# looking for a CX-1 will trade



## ciclisto (Nov 8, 2005)

does anyone have a 54 white cx-1 in unused or excellent condition.... i am intersted and can trade a Colnago master light 58cm unused never built Molteni color with steel fork
email me. bike is new with factory tags original $2800. will also sell see ad classifieds.


----------



## Gnarly 928 (Nov 19, 2005)

ciclisto said:


> does anyone have a 54 white cx-1 in unused or excellent condition.... i am intersted and can trade a Colnago master light 58cm unused never built Molteni color with steel fork
> email me. bike is new with factory tags original $2800. will also sell see ad classifieds.
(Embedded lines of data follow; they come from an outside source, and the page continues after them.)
(** On-balance volume on numbers: one value per bar, 0 on the first bar, and
    from one bar to the next the volume is added when the close rose,
    subtracted when it fell, and left out when the close is the same. *)
Lemma obv_steps (cs vs : list Q) :
  length vs = length cs ->
  let obv := calculate_obv (map Fin cs) (map Fin vs) in
  length obv = length cs /\
  (cs <> [] -> feq (iloc obv 0) (Fin 0)) /\
  forall i, (S i < length cs)%nat ->
    exists prev cur,
      iloc obv i = Fin prev /\ iloc obv (S i) = Fin cur /\
      (nth i cs 0 < nth (S i) cs 0 -> cur == prev + nth (S i) vs 0) /\
      (nth (S i) cs 0 < nth i cs 0 -> cur == prev - nth (S i) vs 0) /\
      (nth (S i) cs 0 == nth i cs 0 -> cur == prev).
Proof.
  intros Hlen obv. subst obv. unfold calculate_obv, cumsum.
  set (terms := zip_with fmul (map Fin vs) (map obv_direction (diff (map Fin cs)))).
  assert (Hlt : length terms = length cs).
  { unfold terms. rewrite length_zip_with, !length_map, length_diff, length_map.
    lia. }
  assert (Hfin : all_finite terms).
  { unfold terms.
    apply Forall_zip_with with (Pa := fun x => is_finite x = true)
                               (Pb := fun x => is_finite x = true).
    - intros [| | |x] [| | |y]; simpl; congruence.
    - apply Forall_forall. intros x Hx. apply in_map_iff in Hx.
      destruct Hx as (q & <- & _). reflexivity.
    - apply Forall_forall. intros x Hx. apply in_map_iff in Hx.
      destruct Hx as (q & <- & _). apply obv_direction_finite. }
  destruct (finite_values_all Hfin) as (ts & Hts).
  apply finite_values_map in Hts.
  assert (Hlts : length ts = length cs) by (rewrite <- Hlt, Hts; now rewrite length_map).
  rewrite Hts. split; [now rewrite length_cumsum_from, length_map|].
  split.
  - intro Hne. rewrite cumsum_from_first by (destruct ts, cs; simpl in *; congruence).
    assert (H0 : iloc terms 0 = Fin (nth 0 ts 0)).
    { rewrite Hts. apply iloc_map_Fin. destruct cs; [congruence | simpl in *; lia]. }
    unfold terms in H0. rewrite iloc_zip_with in H0
      by (rewrite ?length_map, ?length_diff, ?length_map;
          destruct cs; [congruence | simpl in *; lia]).
    rewrite iloc_map in H0
      by (rewrite length_diff, length_map; destruct cs; [congruence | simpl; lia]).
    unfold diff in H0. rewrite iloc_zip_with in H0
      by (rewrite ?length_shift, length_map; destruct cs; [congruence | simpl; lia]).
    rewrite iloc_shift_0 in H0.
    rewrite iloc_map_Fin in H0 by (destruct cs; [congruence | simpl in *; lia]).
    rewrite iloc_map_Fin in H0 by (destruct cs; [congruence | simpl in *; lia]).
    cbn in H0. injection H0 as H0. simpl. rewrite <- H0. ring.
  - intros i Hi.
    destruct (@cumsum_from_succ ts 0 i) as (p & H1 & H2); [lia|].
    exists p, (p + nth (S i) ts 0). split; [exact H1|]. split; [exact H2|].
    assert (Ht : iloc terms (S i) = Fin (nth (S i) ts 0)).
    { rewrite Hts. apply iloc_map_Fin. lia. }
    unfold terms in Ht.
    rewrite iloc_zip_with in Ht
      by (rewrite ?length_map, ?length_diff, ?length_map; lia).
    rewrite iloc_map in Ht by (rewrite length_diff, length_map; lia).
    rewrite iloc_diff_succ in Ht by (rewrite length_map; lia).
    rewrite !iloc_map_Fin in Ht by lia.
    change (fsub (Fin (nth (S i) cs 0)) (Fin (nth i cs 0)))
      with (Fin (nth (S i) cs 0 + - nth i cs 0)) in Ht.
    destruct (obv_direction_cases (nth (S i) cs 0 + - nth i cs 0))
      as [[Hd E]|[[Hd E]|[Hd E]]];
      rewrite E in Ht; cbn [fmul] in Ht; injection Ht as Ht; rewrite <- Ht;
      repeat split; intros; lra.
Qed.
 Really? Is this serious..?

Why?..either way...the bikes are so different, you think two people bought that far from what they ended up wanting? Two really different styles...I wouldn't trade my CX-1 for any bike...is my favorite..


----------



## ciclisto (Nov 8, 2005)

yes it is serious,, no I do not want yours... get a life...


----------



## mtbbmet (Apr 2, 2005)

I'm assuming that you are aware of the $600-800 price difference between the two frames. I'll tell you what, I'll trade you my used 50s for your Master, then you can trade my used 50s for a new 54s. K? I'll then sell the Master on Ebay. Seems like a good deal to me.


----------



## ciclisto (Nov 8, 2005)

do you really think there is someone out there with a 54 who wants a womens size frame??


----------



## mtbbmet (Apr 2, 2005)

ciclisto said:


> do you really think there is someone out there with a 54 who wants a womens size frame??
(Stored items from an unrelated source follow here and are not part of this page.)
Lemma replace_newlines_lines (parts : list jsstring) :
  Forall (fun part => forallb (fun c => negb ((c =? 13) || (c =? 10))) part = true) parts ->
  replace_newlines (join [10] parts) = join (lit "<br />") parts.
Proof.
  induction 1 as [|part more Hpart Hmore IH].
  - reflexivity.
  - destruct more as [|next more].
    + cbn [join]. rewrite (with_empty_suffix part) at 1.
      rewrite (replace_newlines_prefix part [] Hpart). cbn [replace_newlines].
      now rewrite app_nil_r.
    + rewrite !join_cons, (replace_newlines_prefix part _ Hpart). f_equal.
      change ([10] ++ ?r) with (10 :: r).
      change (replace_newlines (10 :: ?r)) with (lit "<br />" ++ replace_newlines r).
      now rewrite IH.
Qed.

(** X3. A list of lines, each a hyphen, a space and a plain item, comes
    out as the items behind a bullet (U+2022), separated by [<br />]. *)
Theorem formatResponse_bullet_list (items : list jsstring) :
  Forall (fun item => is_item item = true) items ->
  formatResponse (join [10] (map (app (lit "- ")) items))
  = join (lit "<br />") (map (app [8226; 32]) items).
Proof.
  intros Hitems. unfold formatResponse.
  assert (Hplain : Forall (fun item => plain item = true) items).
  { eapply Forall_impl; [exact Hitems|]. intros item H. now apply is_item_parts. }
  assert (H42 : forallb (fun c => negb (c =? 42))
                  (join [10] (map (app (lit "- ")) items)) = true).
  { apply forallb_join; [reflexivity|]. apply Forall_map.
    eapply Forall_impl; [exact Hplain|]. intros item H. cbn beta.
    rewrite forallb_app. now rewrite (proj1 (plain_passes item H)). }
  rewrite (with_empty_suffix (join [10] (map (app (lit "- ")) items))) at 1.
  rewrite (replace_bold_prefix _ [] H42). cbn [replace_bold]. rewrite app_nil_r.
  rewrite (replace_bullets_list items Hitems).
  assert (Hd : forallb (fun c => negb (is_digit c))
                 (join [10] (map (app [8226; 32]) items)) = true).
  { apply forallb_join; [reflexivity|]. apply Forall_map.
    eapply Forall_impl; [exact Hplain|]. intros item H. cbn beta.
    rewrite forallb_app.
    now rewrite (proj1 (proj2 (proj2 (plain_passes item H)))). }
  rewrite (with_empty_suffix (join [10] (map (app [8226; 32]) items))) at 1.
  rewrite (replace_numbered_prefix _ [] Hd). cbn [replace_numbered].
  rewrite app_nil_r.
  apply replace_newlines_lines. apply Forall_map.
  eapply Forall_impl; [exact Hplain|]. intros item H. cbn beta.
  rewrite forallb_app.
  now rewrite (proj2 (proj2 (proj2 (plain_passes item H)))).
Qed.

Lemma formatResponse_bullet_list_witness :
  formatResponse (join [10] (map (app (lit "- ")) [lit "Coconut Curry"; lit "Coconut Rice"]))
  = join (lit "<br />") (map (app [8226; 32]) [lit "Coconut Curry"; lit "Coconut Rice"]).
Proof.
  apply formatResponse_bullet_list.
  repeat constructor.
Defined.

Lemma replace_newlines_cr (d : N) (rest : jsstring) :
  (d =? 10) = false ->
  replace_newlines (13 :: d :: rest) = lit "<br />" ++ replace_newlines (d :: rest).
Proof. intros H. by_code_unit d. Qed.

Lemma replace_newlines_no_break (n : nat) :
  forall s, (length s <= n)%nat ->
  forallb (fun c => negb ((c =? 13) || (c =? 10))) (replace_newlines s) = true.
Proof.
  induction n as [|n IH]; intros s Hlen.
  - destruct s; [reflexivity | cbn in Hlen; lia].
  - destruct s as [|c rest]; [reflexivity|]. cbn [length] in Hlen.
    destruct (c =? 13) eqn:H13; [|destruct (c =? 10) eqn:H10].
    + apply N.eqb_eq in H13. subst c.
      destruct rest as [|d rest]; [reflexivity|].
      destruct (d =? 10) eqn:Hd.
      * apply N.eqb_eq in Hd. subst d.
        change (replace_newlines (13 :: 10 :: rest))
          with (lit "<br />" ++ replace_newlines rest).
        rewrite forallb_app, IH; [reflexivity | cbn [length] in Hlen; lia].
      * rewrite (replace_newlines_cr d rest Hd), forallb_app, IH;
          [reflexivity | lia].
    + apply N.eqb_eq in H10. subst c.
      change (replace_newlines (10 :: rest))
        with (lit "<br />" ++ replace_newlines rest).
      rewrite forallb_app, IH; [reflexivity | lia].
    + rewrite (replace_newlines_other c rest H13 H10). cbn [forallb].
      rewrite H13, H10, IH; [reflexivity | lia].
Qed.

(** X4. Whatever the answer, the formatted text holds no carriage return
    and no line feed: every line break has become [<br />]. *)
Theorem formatResponse_no_line_break (s : jsstring) :
  forallb (fun c => negb ((c =? 13) || (c =? 10))) (formatResponse s) = true.
Proof. unfold formatResponse. now eapply replace_newlines_no_break. Qed.

Lemma replace_numbered_open (c : N) (rest : jsstring) :
  replace_numbered 0 (c :: rest)
  = match numbered_match (c :: rest) with
    | Some m =>
        lit "<br /><br /><strong>" ++ m ++ lit "</strong>"
          ++ replace_numbered (length m - 1) rest
    | None => c :: replace_numbered 0 rest
    end.
Proof. reflexivity. Qed.

Lemma digits_number (ds rest : jsstring) :
  forallb is_digit ds = true -> digits (ds ++ 46 :: rest) = ds.
Proof.
  induction ds as [|c ds IH]; [reflexivity|]. cbn [forallb app digits].
  intros H. apply andb_prop in H as [Hc Hds]. now rewrite Hc, (IH Hds).
Qed.

Lemma numbered_match_number (ds rest : jsstring) :
  is_number ds = true ->
  numbered_match (ds ++ 46 :: 32 :: rest) = Some (ds ++ [46; 32]).
Proof.
  unfold is_number. intros H. apply andb_prop in H as [Hds Hne].
  unfold numbered_match. rewrite (digits_number ds _ Hds).
  destruct ds as [|c ds]; [discriminate|].
  rewrite drop_app_length. reflexivity.
Qed.

Lemma digit_not_markup (c : N) :
  is_digit c = true ->
  (c =? 42) = false /\ (c =? 45) = false /\ (c =? 13) = false /\ (c =? 10) = false.
Proof.
  unfold is_digit. intros H. apply andb_prop in H as [Hlo Hhi].
  apply N.leb_le in Hlo. repeat split; apply N.eqb_neq; lia.
Qed.

Lemma number_passes (ds : jsstring) :
  forallb is_digit ds = true ->
  forallb (fun c => negb (c =? 42)) ds = true
  /\ forallb (fun c => negb (c =? 45)) ds = true
  /\ forallb (fun c => negb ((c =? 13) || (c =? 10))) ds = true.
Proof.
  induction ds as [|c ds IH]; [now cbn|]. cbn [forallb].
  intros H. apply andb_prop in H as [Hc Hds].
  destruct (digit_not_markup c Hc) as (H42 & H45 & H13 & H10).
  destruct (IH Hds) as (I1 & I2 & I3).
  now rewrite H42, H45, H13, H10, I1, I2, I3.
Qed.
Well, yes. 54cm top tube is by far the most common selling frame size as it perfectly fits an average sized North American male, or a tallish female. Do you think any one out there wants a freakish Ent sized bike made out of primitive material?
Ask stupid questions, expect stupid answers.
For the record, I own 3 steel bikes, including a MXL. Just avin a laff.


----------



## oldtrackie (Oct 23, 2005)

http://cgi.ebay.co.uk/Colnago-CX1-F...sure_cycling_bikeparts_SR&hash=item19c0abf9e5


----------



## BMCUSA (Jan 1, 2010)

I will sell you my CX-1 for $800 - used, in perfect conditions, never crashed or raced - training bike. White is the color.


----------



## ciclisto (Nov 8, 2005)

size and info etc


----------



## BMCUSA (Jan 1, 2010)

Size 54s - White.


----------



## ciclisto (Nov 8, 2005)

where are you located and some photos to my email if possible.........any damage whatsoever please disclose
thanks. how supplied any parts left on it.


----------



## BMCUSA (Jan 1, 2010)

I am located in LA - frame is in Chicago. Frame, fork and headset included. As I traveling to Europe I will not be able to email you any pictures before the beginning of December. As mentioned earlier no damages.


----------